The student news site of Guilford College

The Guilfordian

The student news site of Guilford College

The Guilfordian

The student news site of Guilford College

The Guilfordian

Is God running the country now?

“Legislature should make no law respecting an establishment of religion, or prohibiting the free exercise thereof, thus building a wall of separation between Church & State.”

These were the ideals of one of our Founding Fathers, Thomas Jefferson. In his opinion, religion is a personal practice and should not be in politics. Even our Constitution states that, “Congress shall make no law respecting an establishment of religion, or prohibiting the free exercise thereof.”

However, none of this has stopped politicians from using their religion to gain supporters and attacking the religion of their opponent. I am not saying that it is bad to be religious, but I strongly disagree with using your religion as a campaigning tool or using it to decide laws. And in my opinion, we seem to have lost one of the ideals our Founding Fathers passed on: separation of church and state.

With the U.S. being one of the most religious countries, it is not hard to see how religion became such a mainstream topic. The aftermath has left our nation divided into many sects that spend the days bickering over which religion is the “true” religion. While usually our politicians try to avoid religious subjects, media and social demand has brought many religious topics into politics.

For instance, during his interview with Mitt Romney, NBC anchor Lawrence O’Donnell made several derogatory comments about Mormonism.

It was not until after many offended parties demanded an apology that he gave one.

The media and some politicians have turned topics such as gay marriage, abortion and war into debates between religious morality and social morality.

All this does is further the separation and tension between the groups. Rather than presenting the topics in an informed and non-biased way, the news seems to deliberately try to find the extremists on both sides of the argument for information.

Then there are the politicians who preach against the separation of church and state, who wish to turn this nation into a new Christian nation. In a recent study done by the Pew Research Center, it was found that around nearly 40 percent of Americans, “say there has been too much expression of religious faith and prayer from political leaders,” in the recent term, a significant increase from the average 20–25 percent. Some of the presidential candidates, such as Michele Bachmann, even resorted to asking for their religion’s votes and support.

During his bid for presidency, Rick Santorum tried to use his religion to gain voters by trying to increase public outcry on some of the
aforementioned subjects.

“Just because public opinion says something, doesn’t mean something’s right if it’s not right,” said Santorum during a rally sponsored by the Christian group Family Leader in Des Moines, Iowa. “Unless we protect it with the institution of marriage, our country will fail.”

This was shocking to hear after he claimed at the start of his campaign that he would not let his private beliefs interfere with matters of public opinion.

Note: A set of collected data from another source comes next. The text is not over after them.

(* ===== verification/CoreSessionRuns.v ===== *)
(** * internal/core: what the submission loop keeps

    Theorems about the machine of [CoreSession.v], for every interleaving of the
    loop, the tasks, their tools and watchers, the consumer and the clients. *)

From stdpp Require Import base list gmap strings.
From S2P Require Import Prelude GoStrings ProtocolItems CoreState CoreTools CoreTurn CoreSession.

Module SessionRuns.
Import Items State Tools Turn SessionLoop.

(** ** The events of a submission *)

Definition is_start (m : EventMsg) : bool := match m with TurnStarted _ _ => true | _ => false end.
Definition is_terminal (m : EventMsg) : bool := match m with TurnComplete _ _ | TurnAborted _ _ => true | _ => false end.
Definition is_middle (m : EventMsg) : bool := negb (is_start m || is_terminal m).

(** Nothing was sent; a turn has started; something else came first; the turn
    has ended, with or without its start; out of order. *)
Inductive phase := fresh | started | loose | ended | ended_loose | bad.

Definition phase_step (p : phase) (m : EventMsg) : phase :=
  match p with
  | fresh => if is_start m then started else if is_terminal m then ended_loose else loose
  | started => if is_start m then bad else if is_terminal m then ended else started
  | loose => if is_start m then bad else if is_terminal m then ended_loose else loose
  | ended | ended_loose => if of_watcher m then p else bad
  | bad => bad
  end.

There is a reason why the U.S. Constitution says that no religious test shall be required as a qualification of office — politicians are not supposed to bring their religions into office. I understand that is a lot to ask someone to not use the teachings and moral preachings one has learned since they were young in their job.
Understand, it is not just politics or just religion I am annoyed with. It’s the combination of both that quite a few politicians embody today.

Last I checked, senators and congressmen were supposed to represent the people of their province, not their personal religion. They should be making their decisions based off what they know on the subject, not what they believe.

I’ll finish with a quote from the Treaty of Tripoli, signed in 1797: “As the Government of the United States of America is not, in any sense, founded on the Christian religion; as it has in itself no character of enmity against the laws, religion, or tranquility, of Mussulmen, and, as the said States never entered into any war, or act of hostility against any Mahometan nation, it is declared by the parties that no pretext arising from religious opinions shall ever produce an interruption of the harmony existing between the two countries.”

Despite our belief that differences between religions will never cause our country to go to war against another, it seems to not apply for our own country.